All of the deuces to fives are removed to make the total deck just 36 cards.

That means some pretty big changes to the poker hand rankings, game dynamics and to optimal Short Deck Holdem strategy.

Short Deck (6+) Poker Rules

Short Deck Hold’em has been around for several years and can be played online - at this point only on the iPoker Network but likely to come on more platforms like PokerStars or 888poker.

Short Deck Hold’em originated in Asia – probably in China – but has recently received more attention in Europe since a couple of star-studded Short Deck Holdem High Roller events featuring Phil Ivey, Tom Dwan and more in recent months.

It's a fast, fun variation on your basic run-of-the-mill Holdem game.

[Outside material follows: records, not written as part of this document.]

(** * Smart Study Buddy: the chat client's query/upload lifecycle

    A shallow embedding of the client logic of [App] (session, conversation,
    response synthesis) and of [ChatInterface] (submit and upload handlers,
    upload notifications, the status-message timers), followed by the
    properties the specification states about them.

    [ChatInterface] is taken in its revision with the processing flag and
    the status-message effect.  Strings are sequences of UTF-8 bytes.  A
    value received from the backend is a JSON document; run-time values of
    the client are JSON values, [undefined], or a built-in method read off
    a prototype. *)

From Stdlib Require Import ZArith String Ascii DecimalString.
From Stdlib Require DecimalFacts DecimalPos DecimalNat DecimalZ.
From stdpp Require Import base list strings.

Set Warnings "-register-all".
Local Open Scope string_scope.
Local Open Scope list_scope.

(* ===================================================================== *)
(** ** Results of computations that may throw *)

Inductive res (A : Type) : Type :=
| Ok (a : A)
| Throw.
Arguments Ok {A} a.
Arguments Throw {A}.

Definition bind {A B} (r : res A) (k : A -> res B) : res B :=
  match r with
  | Ok a => k a
  | Throw => Throw
  end.

Notation "x <- e1 ;; e2" := (bind e1 (fun x => e2))
  (at level 100, e1 at next level, right associativity).

(* ===================================================================== *)
(** ** JavaScript values *)

(** A parsed JSON document.  A number is carried by the decimal text that
    JavaScript prints for it (so [0] and [-0] are both ["0"], and an
    overflowing literal is ["Infinity"]); an object by its own properties
    in enumeration order. *)
Inductive json : Type :=
| JNull
| JBool (b : bool)
| JNum (repr : string)
| JStr (s : string)
| JArr (items : list json)
| JObj (fields : list (string * json)).

Inductive value : Type :=
| Undefined
| Json (j : json)
| NativeFn (name : string).

Definition nl : string := String "010" "".

Fixpoint lookupField (k : string) (fs : list (string * json)) : option json :=
  match fs with
  | [] => None
  | (k', v) :: rest => if String.eqb k k' then Some v else lookupField k rest
  end.

(** [v.k] for the property names this program reads ([type], [summaries],
    [results], [serp_results], [expert_summary], [core_keyword],
    [response], [file], [summary], [pages], [page], [relevance_score],
    [preview_summary], [title], [link], [snippet], [session_id],
    [message], [pages_extracted], [chunks_created]).  Reading a property of
    [null] throws; a string inherits the method [link] from its prototype;
    no other prototype carries one of these names. *)
Definition getProp (v : json) (k : string) : res value :=
  match v with
  | JNull => Throw
  | JObj fs =>
      match lookupField k fs with
      | Some j => Ok (Json j)
      | None => Ok Undefined
      end
  | JStr _ => if String.eqb k "link" then Ok (NativeFn "link") else Ok Undefined
  | _ => Ok Undefined
  end.

(** Truthiness, as tested by [!x] and [x || y]. *)
Definition truthy (v : value) : bool :=
  match v with
  | Undefined => false
  | Json JNull => false
  | Json (JBool b) => b
  | Json (JNum r) => negb (String.eqb r "0")
  | Json (JStr s) => negb (String.eqb s "")
  | Json (JArr _) => true
  | Json (JObj _) => true
  | NativeFn _ => true
  end.

Definition nullish (v : value) : bool :=
  match v with
  | Undefined => true
  | Json JNull => true
  | _ => false
  end.

(** [Array.prototype.join]: a [null] element contributes the empty
    string, any other element its string conversion. *)
Definition joinWith (f : json -> res string) (sep : string) : list json -> res string :=
  fix go (l : list json) : res string :=
    match l with
    | [] => Ok ""
    | x :: rest =>
        e <- match x with JNull => Ok "" | _ => f x end ;;
        match rest with
        | [] => Ok e
        | _ => r <- go rest ;; Ok (e +:+ sep +:+ r)
        end
    end.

Short Deck Hold’em vs. No-Limit Hold‘em

1) The Short Deck

To play Short Deck Hold’em you take a regular 52-card deck and remove the twos, threes, fours, and fives. You end up with a 36 card deck in which the six is the lowest card – unless the ace is low, of course.

short deck holdem

2) 6+ Holdem Hand Rankings

There are a few but highly significant differences in the values of certain poker hands when playing Short Deck Hold’em. In the Short Deck Hold'em hand rankings:

  • A flush beats a full house
  • Three of a kind beat a straight

Sounds weird? Maybe, but it makes sense.

If you have suited hole cards in regular Hold’em there are nine cards in the deck that will make you a flush. In short deck Hold’em this number is reduced to five, so the flush is much harder to hit.

In fact, it’s mathematically harder to make a flush than a full house.

Also, as there are four cards missing of every suit this means straight draws happen a lot more often. There are simply less blanks and smaller gaps between the remaining cards.

Thus, it is easier to make a straight than to find a set or trips.

That being said, it’s actually easier to hit a set than in regular Hold’em as once you have a pocket pair there are 2 out of the remaining 34 cards to give you a set instead of 2 out of 50 cards.

6 Plus holdem rules

Also of important note:

  • As in regular Hold’em an ace can play high or low

An ace can even connect with the 6, which is now the lowest card in the deck.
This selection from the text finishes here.